REQUIRED ACTION: Copy, exactly and without additions, every line in the records below from the one holding "of a missing key raises [KeyError]." through the one holding "Open Scope list_scope.", both ends included.

Stored entries:
(** * RealEstateGame: a shallow embedding of Game.py

    The three classes of Game.py ([GameSpace], [Player], [RealEstateGame])
    are embedded as records and functions.  Python integers are [Z].  The
    engine's methods run in a small state-and-exception monad over the
    [RealEstateGame] record: a raised exception does not roll back what
    the method had already mutated, exactly as in Python. *)

From Stdlib Require Import ZArith Lia.
From stdpp Require Import base list strings.

Open Scope string_scope.
Open Scope Z_scope.

(** ** Names of game spaces

    A game space is named ['GO'] (a string) or by its number (an int).  The
    same two shapes are stored in a player's [_current_location]. *)

Inductive space_name : Type :=
| GO
| Num (n : Z).

#[global] Instance space_name_eq_dec : EqDecision space_name.
Proof. solve_decision. Defined.

(** ** class GameSpace *)

Module GameSpace.

Record t : Type := mk {
  _game_space_name : space_name;
  _rent : Z;
  _purchase_price : Z;
  _game_space_owner : option string
}.

Definition init (game_space_name : space_name) (rent : Z) : t :=
  {| _game_space_name := game_space_name;
     _rent := rent;
     _purchase_price := rent * 5;
     _game_space_owner := None |}.

Definition get_game_space_name (s : t) : space_name := _game_space_name s.
Definition get_rent (s : t) : Z := _rent s.
Definition get_purchase_price (s : t) : Z := _purchase_price s.
Definition get_game_space_owner (s : t) : option string := _game_space_owner s.

Definition set_game_space_owner (player_name : string) (s : t) : t :=
  {| _game_space_name := _game_space_name s;
     _rent := _rent s;
     _purchase_price := _purchase_price s;
     _game_space_owner := Some player_name |}.

Definition remove_game_space_owner (s : t) : t :=
  {| _game_space_name := _game_space_name s;
     _rent := _rent s;
     _purchase_price := _purchase_price s;
     _game_space_owner := None |}.

End GameSpace.

(** ** class Player *)

Module Player.

Record t : Type := mk {
  _player_name : string;
  _account_balance : Z;
  _current_location : space_name;
  _owned_game_spaces : list space_name
}.

Definition init (player_name : string) (starting_account_balance : Z) : t :=
  {| _player_name := player_name;
     _account_balance := starting_account_balance;
     _current_location := GO;
     _owned_game_spaces := [] |}.

Definition get_player_name (p : t) : string := _player_name p.
Definition get_current_account_balance (p : t) : Z := _account_balance p.

Definition deposit (amount : Z) (p : t) : t :=
  {| _player_name := _player_name p;
     _account_balance := _account_balance p + amount;
     _current_location := _current_location p;
     _owned_game_spaces := _owned_game_spaces p |}.

Definition withdraw (amount : Z) (p : t) : t :=
  {| _player_name := _player_name p;
     _account_balance := _account_balance p - amount;
     _current_location := _current_location p;
     _owned_game_spaces := _owned_game_spaces p |}.

Definition set_location (game_space_name : space_name) (p : t) : t :=
  {| _player_name := _player_name p;
     _account_balance := _account_balance p;
     _current_location := game_space_name;
     _owned_game_spaces := _owned_game_spaces p |}.

(** [if self._current_location == "GO": return 0] *)
Definition get_location (p : t) : Z :=
  match _current_location p with
  | GO => 0
  | Num n => n
  end.

Definition get_owned_game_spaces (p : t) : list space_name :=
  _owned_game_spaces p.

Definition buy_game_space (game_space_name : space_name) (p : t) : t :=
  {| _player_name := _player_name p;
     _account_balance := _account_balance p;
     _current_location := _current_location p;
     _owned_game_spaces := _owned_game_spaces p ++ [game_space_name] |}.
(** Part of the frames of [todo] is still to come: the loop reads the
    frames that are whole and waits inside the next one. *)
Lemma read_frames_partial (todo : list bytes) :
  forall (done : list bytes) (x q : bytes) (fuel : nat),
  frames_fit todo -> (length todo <= fuel)%nat ->
  x ++ q = frames_bytes todo -> q <> [] ->
  exists done' f todo' x',
    read_frames fuel (Z.of_nat (length todo)) done x
    = Some (Z.of_nat (length (f :: todo')), done ++ done', x')
    /\ todo = done' ++ f :: todo'
    /\ x' ++ q = frames_bytes (f :: todo')
    /\ blen x' < blen (frame_bytes f).
Proof.
  induction todo as [|f todo IH]; intros done x q fuel Hfit Hfuel Hx Hq.
  - exfalso. cbn in Hx. destruct x, q; try discriminate. congruence.
  - inversion Hfit as [|? ? Hf Hfit']; subst.
    rewrite frames_bytes_cons in Hx.
    destruct (Z_lt_le_dec (blen x) (4 + blen f)) as [Hshort|Hlong].
    + exists [], f, todo, x. rewrite app_nil_r, frames_bytes_cons.
      rewrite blen_frame_bytes. repeat split; auto.
      rewrite !app_assoc in Hx.
      destruct (app_eq_short x q (int32_bytes (blen f) ++ f) (frames_bytes todo))
        as (a' & Ha & _).
      { rewrite <- app_assoc. exact Hx. }
      { rewrite blen_app, blen_int32_bytes. lia. }
      eapply read_frames_wait with (q := a'); eauto.
    + rewrite !app_assoc in Hx.
      destruct (app_eq_split x q (int32_bytes (blen f) ++ f) (frames_bytes todo))
        as (x1 & -> & Hx1).
      { exact Hx. }
      { rewrite blen_app, blen_int32_bytes. lia. }
      destruct fuel as [|fuel]; [cbn in Hfuel; lia|].
      rewrite <- !app_assoc.
      rewrite read_frames_take by (cbn [length]; lia).
      replace (Z.of_nat (length (f :: todo)) - 1) with (Z.of_nat (length todo))
        by (cbn [length]; lia).
      destruct (IH (done ++ [f]) x1 q fuel) as (done' & g & todo' & x' & Hr & Ht & Hx' & Hb);
        auto; [cbn in Hfuel; lia|].
      exists (f :: done'), g, todo', x'.
      rewrite Hr, <- app_assoc. cbn [app]. subst todo. repeat split; auto.
Qed.

(** *** One frame group followed by more bytes *)

Section OneGroup.

Variables (idv : Z) (fs : list bytes) (rest : bytes) (e : bool).
(** * Minimax-regret portfolio selection: a model of [support.py]

    The development embeds the four functions of [support.py]
    ([calculate_gamma], [calculate_effective_returns],
    [calculate_optimal_scenario_returns] and
    [solve_minimax_regret_optimization]) and proves properties of them.

    Modelling choices.
    - Numbers are exact rationals ([Q]); rounding of machine floats is not
      modelled.  The sentinel [-math.inf] is a separate constructor.
    - An initiative is a Python dict.  The dicts live in an object store and a
      list of initiatives is a list of references into it, so that in-place
      updates are visible through every alias.
    - Dicts keyed by scenario name are finite maps with string keys; a lookup
      of a missing key raises [KeyError].
    - The integer-programming back end (PuLP driving CBC) is an oracle that
      receives the problem built by the code and either raises or reports a
      status with a value per variable.  Every call is logged in the world.
      After a solve a variable has a value only if it occurs in the problem
      (PuLP drops a term with coefficient zero and leaves [varValue = None] on
      a variable that occurs nowhere).  The value of an objective that has no
      term is [None]: PuLP solves such a problem with a placeholder variable
      that is never assigned.
    - [print] statements write to standard output only and are omitted, except
      that the formatting [{value:.2f}] of line 46 fails on [None]. *)

From Stdlib Require Import QArith Lqa String List Lia.
From stdpp Require Import gmap strings list fin_maps.

Open Scope string_scope.
Open Scope list_scope.


(** * Part I: the embedding *)

(** ** Exceptions and outcomes *)

Inductive exn :=
| ValueError (msg : string)
| TypeError (msg : string)
| KeyError (key : string).

Inductive outcome (A : Type) :=
| Raise (e : exn)
| Return (a : A).
Arguments Raise {A} e.
Arguments Return {A} a.

Definition raises {A} (o : outcome A) : Prop := ∃ e, o = Raise e.
Definition returns {A} (o : outcome A) : Prop := ∃ a, o = Return a.

(** Python's chained comparison [lo <= x <= hi]. *)
Definition between (lo x hi : Q) : bool := Qle_bool lo x && Qle_bool x hi.

(** ** 1. Helper functions

    [calculate_gamma], lines 6-9. *)
Definition calculate_gamma (confidence_score : Q) : outcome Q :=
  if negb (between 0 confidence_score 1)
  then Raise (ValueError "Confidence score must be between 0 and 1.")
  else Return (1 - confidence_score)%Q.

(** Python float with the sentinel [-math.inf]. *)
Inductive number :=
| neg_inf
| finite (q : Q).

Definition is_neg_inf (v : number) : bool :=
  match v with neg_inf => true | finite _ => false end.

Definition number_sub (a : number) (b : Q) : number :=
  match a with neg_inf => neg_inf | finite q => finite (q - b)%Q end.

(** An initiative dict.  The six raw keys are always present; [gamma] and
    [effective_returns] are absent until [calculate_effective_returns] sets
    them. *)
Record initiative := {
  ini_id : string;
  cost : Q;
  confidence : Q;
  R_best : Q;
  R_med : Q;
  R_worst : Q;
  gamma : option Q;
  effective_returns : option (gmap string Q)
}.

(** References to initiative dicts. *)
Definition loc := nat.

(** *** The PuLP interface

    The variables the code creates: [LpVariable.dicts("Select", ids, 0, 1,
    LpBinary)], one binary variable per id, and [LpVariable("Max_Regret",
    lowBound=0)]. *)
Inductive LpVariable :=
| Select (key : string)
| Max_Regret.

Global Instance LpVariable_eq_dec : EqDecision LpVariable.
Proof. solve_decision. Defined.

Inductive LpSense := LpMaximize | LpMinimize.
Inductive LpConstraintSense := LpConstraintLE | LpConstraintGE.

(** A constraint [sum of terms <= rhs] or [sum of terms >= rhs].  The
    right-hand side may be the sentinel, as a Python float may. *)
Record LpConstraint := {
  c_terms : list (LpVariable * Q);
  c_sense : LpConstraintSense;
  c_rhs : number
}.

Record LpProblem := {
  name : string;
  sense : LpSense;
  objective : list (LpVariable * Q);
  constraints : list LpConstraint
}.

(** [LpProblem.variables()]: the variables of the objective and of the
    constraints. *)
Definition variables (p : LpProblem) : list LpVariable :=
  ((objective p).*1 ++ flat_map (λ c, (c_terms c).*1) (constraints p))%list.

(** The status constants of PuLP and the table [lp.LpStatus]. *)
Inductive LpStatusCode :=
| LpStatusNotSolved | LpStatusOptimal | LpStatusInfeasible
| LpStatusUnbounded | LpStatusUndefined.

Global Instance LpStatusCode_eq_dec : EqDecision LpStatusCode.
Proof. solve_decision. Defined.

Definition LpStatus (c : LpStatusCode) : string :=
  match c with
  | LpStatusNotSolved => "Not Solved"
  | LpStatusOptimal => "Optimal"
  | LpStatusInfeasible => "Infeasible"
  | LpStatusUnbounded => "Unbounded"
  | LpStatusUndefined => "Undefined"
  end.

(** What the back end does with a problem: it raises, or it reports a status
    and a value per variable.  It is given the calls made before. *)
Inductive solver_reply :=
| SolverError (msg : string)
| SolverDone (st : LpStatusCode) (values : LpVariable → Q).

ANSWER AREA:
      of a missing key raises [KeyError].
    - The integer-programming back end (PuLP driving CBC) is an oracle that
      receives the problem built by the code and either raises or reports a
      status with a value per variable.  Every call is logged in the world.
      After a solve a variable has a value only if it occurs in the problem
      (PuLP drops a term with coefficient zero and leaves [varValue = None] on
      a variable that occurs nowhere).  The value of an objective that has no
      term is [None]: PuLP solves such a problem with a placeholder variable
      that is never assigned.
    - [print] statements write to standard output only and are omitted, except
      that the formatting [{value:.2f}] of line 46 fails on [None]. *)

From Stdlib Require Import QArith Lqa String List Lia.
From stdpp Require Import gmap strings list fin_maps.

Open Scope string_scope.
Open Scope list_scope.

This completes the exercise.